6 Games To Complete Your Wii Experience

So playing Xenoblade Chronicles has got me thinking about the other great games on the Wii that a lot of people probably haven’t played, but totally embody the Wii experience. With Xenoblade, the Last Story, and maybe Pandora’s Tower being the last real hurrah’s for the Wii in North America, I decided to compile a list of Wii games that people should be sure to play inorder to say that they experienced all the Wii could offer.

 

Now You're Playing With Power

 

The Wii Experience

First, let’s explain what the Wii experience entails. Obviously, motion controls are essential since it’s the Wii’s main feature, but it is a lot more than simply having the ability to point at the screen and shake the controller, it’s also about what crazy and wacky features can be done with using those features.

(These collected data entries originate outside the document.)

(** [np.random.normal(size=size, loc=loc, scale=scale)]; numpy refuses a
    negative scale before it draws. *)
Definition np_random_normal (size : list nat) (loc scale : array2 V) (g : Rng)
  : result (array2 V) * Rng :=
  if existsb (λ s, ltb s zero) (cells scale) then (Raise (ValueError "scale < 0"), g)
  else
    let '(vs, g') := draw_normal (cells loc) (cells scale) g in
    (Ok (Array2 (default 0 (size !! 0)) (default 0 (size !! 1)) vs), g').

(** [np.random.poisson(lam)]; numpy refuses a negative rate, and a rate
    above [poisson_lam_max], before it draws: the generator state is then
    what it was. *)
Definition np_random_poisson (lam : array2 V) (g : Rng)
  : result (array2 V) * Rng :=
  if existsb (λ l, ltb l zero) (cells lam) then (Raise (ValueError "lam < 0"), g)
  else if existsb (λ l, ltb poisson_lam_max l) (cells lam) then
    (Raise (ValueError "lam value too large"), g)
  else
    let '(vs, g') := draw_poisson (cells lam) g in
    (Ok (Array2 (rows lam) (cols lam) vs), g').
End RandomArrays.
Lemma range_app (lo mid hi : Z) :
  (lo <= mid <= hi)%Z -> range lo hi = range lo mid ++ range mid hi.
Proof.
  intros H. unfold range.
  replace (Z.to_nat (hi - lo))
    with (Z.to_nat (mid - lo) + Z.to_nat (hi - mid))%nat by lia.
  rewrite seq_app, map_app. f_equal.
  apply map_seq_offset. lia.
Qed.

Lemma range_split (lo i hi : Z) :
  (lo <= i < hi)%Z -> range lo hi = range lo i ++ i :: range (i + 1) hi.
Proof.
  intros H. rewrite (range_app lo i hi) by lia.
  f_equal. apply range_cons. lia.
Qed.

Lemma in_range (lo hi i : Z) : In i (range lo hi) <-> (lo <= i < hi)%Z.
Proof.
  unfold range. rewrite in_map_iff. split.
  - intros (k & <- & Hk). apply in_seq in Hk. lia.
  - intros H. exists (Z.to_nat (i - lo)). split; [lia|].
    apply in_seq. lia.
Qed.

Lemma length_range (lo hi : Z) : length (range lo hi) = Z.to_nat (hi - lo).
Proof. unfold range. now rewrite length_map, length_seq. Qed.

Lemma for_nil {A S : Type} (body : A -> S -> S) (s : S) : for_ [] body s = s.
Proof. reflexivity. Qed.

Lemma for_cons {A S : Type} (i : A) (l : list A) (body : A -> S -> S) (s : S) :
  for_ (i :: l) body s = for_ l body (body i s).
Proof. reflexivity. Qed.

Lemma for_app {A S : Type} (l1 l2 : list A) (body : A -> S -> S) (s : S) :
  for_ (l1 ++ l2) body s = for_ l2 body (for_ l1 body s).
Proof. unfold for_. apply fold_left_app. Qed.

(** A loop keeps what every turn keeps. *)
Lemma for_invariant {A S : Type} (P : S -> Prop) (l : list A)
  (body : A -> S -> S) :
  (forall i s, In i l -> P s -> P (body i s)) ->
  forall s, P s -> P (for_ l body s).
Proof.
  induction l as [|i l IH]; intros Hstep s Hs; [exact Hs|].
  rewrite for_cons. apply IH.
  - intros j t Hj. apply Hstep. now right.
  - apply Hstep; [now left|exact Hs].
Qed.
(** The cache of [_config_files_for_root] answers for every root with the
    same normalized path what the first call answered, an empty list
    included, and is not changed by the answer. *)
Theorem config_cache_round_trip host sc root root' :
  _normalize_path host root' = _normalize_path host root ->
  _config_files_for_root host (snd (_config_files_for_root host sc root)) root' =
  _config_files_for_root host sc root.
Proof.
  intros E. unfold _config_files_for_root at 2 3.
  destruct (PyDict.get (_config_cache sc) (_normalize_path host root)) as [cached|] eqn:Hg.
  - cbn [snd]. unfold _config_files_for_root. now rewrite E, Hg.
  - cbn [snd]. unfold _config_files_for_root. rewrite E. cbn [_config_cache set_config_cache].
    now rewrite get_set_same.
Qed.

Module CacheExamples.

(** A host that folds the case of paths and has no directory to walk. *)
Definition folding_host : Host :=
  mkHost PyStr.lower (fun p => p) (fun _ => false) (fun _ => false)
         (fun p => p) (fun p => p) [] (fun _ => []) (fun _ => None) (fun _ => 0%Z).

End CacheExamples.

Lemma config_cache_round_trip_witness :
  let sc := new_scanner 25 200 3 in
  _normalize_path CacheExamples.folding_host "c:\app"
    = _normalize_path CacheExamples.folding_host "C:\App" /\
  _config_files_for_root CacheExamples.folding_host
    (snd (_config_files_for_root CacheExamples.folding_host sc "C:\App")) "c:\app" =
  _config_files_for_root CacheExamples.folding_host sc "C:\App".
Proof.
  intros sc.
  assert (E : _normalize_path CacheExamples.folding_host "c:\app"
              = _normalize_path CacheExamples.folding_host "C:\App") by reflexivity.
  split; [exact E|].
  exact (@config_cache_round_trip CacheExamples.folding_host sc "C:\App" "c:\app" E).
Defined.

(** ** Stripping a string *)

Section StripFacts.

Variable p : ascii -> bool.

Lemma rstrip_by_idem s : PyStr.rstrip_by p (PyStr.rstrip_by p s) = PyStr.rstrip_by p s.
Proof.
  induction s as [|c s IH]; [reflexivity|].
  cbn [PyStr.rstrip_by]. cbv zeta.
  destruct (p c && (PyStr.rstrip_by p s =? "")) eqn:E; [reflexivity|].
  cbn [PyStr.rstrip_by]. cbv zeta. now rewrite IH, E.
Qed.

Lemma lstrip_by_head s :
  PyStr.lstrip_by p s = "" \/
  exists c t, PyStr.lstrip_by p s = String c t /\ p c = false.
Proof.
  induction s as [|c s IH]; [now left|].
  cbn [PyStr.lstrip_by]. destruct (p c) eqn:E; [exact IH|].
  right. now exists c, s.
Qed.

Lemma lstrip_by_fixed c t : p c = false -> PyStr.lstrip_by p (String c t) = String c t.
Proof. intros E. cbn [PyStr.lstrip_by]. now rewrite E. Qed.

Lemma strip_by_idem s : PyStr.strip_by p (PyStr.strip_by p s) = PyStr.strip_by p s.
Proof.
  unfold PyStr.strip_by.
  assert (H : PyStr.lstrip_by p (PyStr.rstrip_by p (PyStr.lstrip_by p s)) =
              PyStr.rstrip_by p (PyStr.lstrip_by p s)).
  { destruct (lstrip_by_head s) as [->|(c & t & -> & E)]; [reflexivity|].
    cbn [PyStr.rstrip_by]. cbv zeta. rewrite E. cbn [andb].
    now apply lstrip_by_fixed. }
  rewrite H. apply rstrip_by_idem.
Qed.

End StripFacts.

Lemma strip_idem s : PyStr.strip (PyStr.strip s) = PyStr.strip s.
Proof. apply strip_by_idem. Qed.

Lemma normalize_related_strip os_norm s :
  _normalize_related_path os_norm (PyStr.strip s) = _normalize_related_path os_norm s.
Proof. unfold _normalize_related_path. now rewrite strip_idem. Qed.

Lemma normalize_related_empty os_norm : _normalize_related_path os_norm "" = "".
Proof. reflexivity. Qed.

(** ** The handlers of the related-files view ([main_controller.py])

    A handler receives the rows selected in the view; below it is given
    the entries that [related_row_map] holds for them (a row that is not
    in the map is skipped by the code). *)

Section ManualRecords.

Variable os_norm : string -> string.

(** [os.path.isdir]. *)
Variable path_isdir : string -> bool.

Local Abbreviation nrp := (_normalize_related_path os_norm).

(** The records of the application [k] in [related_manual]. *)
Definition manual_items (m : PyDict.dict (list ManualItem)) (k : string)
    : list ManualItem :=
  match PyDict.get m k with Some items => items | None => [] end.

Definition item_norm (item : ManualItem) : string := nrp (m_path item).

(** The text of a path given to the handler, stripped of blanks and then
    of double quotes. *)
Definition record_clean (p : string) : string := PyStr.strip_quotes (PyStr.strip p).

(** One turn of the loop of [_record_manual_related]: the records, their
    normalized paths, and the number of records added. *)
Definition record_path (kind folder_norm : string)
    (st : list ManualItem * list string * nat) (p : string)
    : list ManualItem * list string * nat :=
  let '(existing, existing_norms, added) := st in
  let raw := record_clean p in
  if raw =? "" then st
  else
    let norm := nrp raw in
    if (norm =? "") || PyStr.mem norm existing_norms then st
    else
      let entry_kind :=
        if PyStr.nonempty folder_norm && (norm =? folder_norm) then "dir"
        else if path_isdir raw then "dir"
        else kind in
      (existing ++ [mkManual raw entry_kind], norm :: existing_norms, S added).

Definition _record_manual_related (m : PyDict.dict (list ManualItem))
    (app : AppEntry) (paths : list string) (kind folder_path : string)
    : nat * PyDict.dict (list ManualItem) :=
  let app_key := key app in
  let existing := manual_items m app_key in
  let existing_norms := map item_norm existing in
  let folder_norm := if folder_path =? "" then "" else nrp folder_path in
  let '(existing', _, added) :=
    fold_left (record_path kind folder_norm) paths (existing, existing_norms, 0) in
  (added, match added with
          | O => m
          | S _ => PyDict.set m app_key existing'
          end).

(** What the loop keeps: the set of norms is that of the records, the
    records added are new and distinct. *)
Definition record_inv (before : list ManualItem) (n0 : nat)
    (st : list ManualItem * list string * nat) : Prop :=
  let '(existing, norms, added) := st in
  (forall n, In n norms <-> In n (map item_norm existing)) /\
  exists new,
    existing = before ++ new /\ added = n0 + List.length new /\
    NoDup (map item_norm new) /\
    (forall item, In item new ->
       item_norm item <> "" /\ ~ In (item_norm item) (map item_norm before)).

Lemma record_path_inv kind folder_norm before n0 st p :
  record_inv before n0 st -> record_inv before n0 (record_path kind folder_norm st p).
Proof.
  destruct st as [[existing norms] added]. intros Hinv. unfold record_path.
  destruct (record_clean p =? ""); [assumption|].
  destruct ((nrp (record_clean p) =? "") || PyStr.mem (nrp (record_clean p)) norms)
    eqn:E; [assumption|].
  apply orb_false_iff in E. destruct E as [Ene Emem].
  apply String.eqb_neq in Ene. apply mem_false in Emem.
  destruct Hinv as [Hn (new & -> & -> & Hnd & Hnew)].
  match goal with
  | |- context [mkManual ?r ?k] => set (item := mkManual r k)
  end.
  assert (Hi : item_norm item = nrp (record_clean p)) by reflexivity.
  split.
  - intros n. rewrite map_app, in_app_iff. cbn [map In]. rewrite Hi, (Hn n). tauto.
  - exists (new ++ [item]). repeat split.
    + now rewrite app_assoc.
    + rewrite length_app. cbn [List.length]. lia.
    + rewrite map_app. apply NoDup_app; [assumption | repeat constructor; intros [] |].
      intros x Hx [<-|[]]. apply Emem, Hn. rewrite map_app, in_app_iff.
      right. now rewrite <- Hi.
    + apply in_app_or in H. destruct H as [H|[<-|[]]]; [now apply Hnew | now rewrite Hi].
    + apply in_app_or in H. destruct H as [H|[<-|[]]]; [now apply Hnew|].
      rewrite Hi. intros Hin. apply Emem, Hn. rewrite map_app, in_app_iff. now left.
Qed.
(** Whatever the clock says, [get] answers with the stored record and the
    stored error. *)
Lemma get_present p k ns nb i :
  p_info p !! k = Some i ->
  get_gateway (get p k ns nb) = gateway i /\ get_err (get p k ns nb) = err i.
Proof. intros Hi. unfold get. rewrite Hi. destruct (expired p i ns); simpl; auto. Qed.

Lemma get_missing p k ns nb :
  p_info p !! k = None -> get p k ns nb = mkGetResult p zero_Gateway None [].
Proof. intros Hi. unfold get. now rewrite Hi. Qed.

(** [get] changes at most the time stamp of the entry it reads. *)
Lemma get_state_lookup p k ns nb i :
  p_info p !! k = Some i ->
  exists t, p_info (get_state (get p k ns nb)) !! k = Some (mkInfo t (err i) (gateway i)).
Proof.
  intros Hi. unfold get. rewrite Hi. destruct (expired p i ns); simpl.
  - eexists. apply lookup_insert_eq.
  - exists (lastUpdated i). rewrite Hi. now destruct i.
Qed.

(** ** Frame lemmas: an operation on [x] leaves every other key alone *)

Lemma set_other p x y g now :
  x <> y -> p_info (set p x g now) !! y = p_info p !! y.
Proof. intros Hne. unfold set; simpl. now apply lookup_insert_ne. Qed.

Lemma setErr_other p x y e now :
  x <> y -> p_info (setErr p x e now) !! y = p_info p !! y.
Proof.
  intros Hne. unfold setErr.
  destruct (p_info p !! x); simpl; now apply lookup_insert_ne.
Qed.

Lemma get_other p x y ns nb :
  x <> y -> p_info (get_state (get p x ns nb)) !! y = p_info p !! y.
Proof.
  intros Hne. unfold get.
  destruct (p_info p !! x) as [i|]; [|reflexivity].
  destruct (expired p i ns); simpl; [|reflexivity].
  now apply lookup_insert_ne.
Qed.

It’s the feeling that you can only get by playing a game on the Wii, rather than the PlayStation 3, the Xbox 360, or even past Nintendo consoles. This list will not have (a lot) of Nintendo games, since mostly everybody has played games like Skyward Sword, Super Smash Bros. Brawl, and Super Mario Galaxy, but instead, this list will feature games that sold poor or were critically panned by people who don’t normally play the Wii (and thus suck at it).

 

1) Conduit 2

Also know as the game with the crazy ending!

 

So, the first Conduit game was pretty good, but I could understand how people would be annoyed by the realistic representation of Washington D.C. Most places aren’t built like Disneyland that lend itself best to level design, so it was for the best that Conduit 2 took the player to new locations and really improved on every aspect of the game. But the real love for the game comes from the vast assortment of different weapons, ranging from the crazy cool to those that fully take advantage of the Wii’s motion capabilities.

 

Some of the weapons included wackier weapons included the Hive Cannon, which could shoot a lure that made all of its shots home in on it, allowing players to shoot around corners and even behind them, the Aegis Device was a weapon that could create a shield that caught projectiles and use them for ammo, the Darkstar created miniature black holes, and the AR-C Eclipse which could render it’s wielder invisible. Of the weapons that specifically used the Wii remote, there was the Deatomizer which could create laser flails that tilted differently based on how the player rotated their Wii remote and the Shrieker which lobbed a projectile that followed the users reticule (which could be done on a traditional controller, but I feel like it works better on enemies at all ranges where a regular controller I feel limits its effectiveness to long range). I think for anyone who is looking for an interesting shooter, as opposed to the same old boring Call of Duty and Halo games that come out every year, should definitely play Conduit 2.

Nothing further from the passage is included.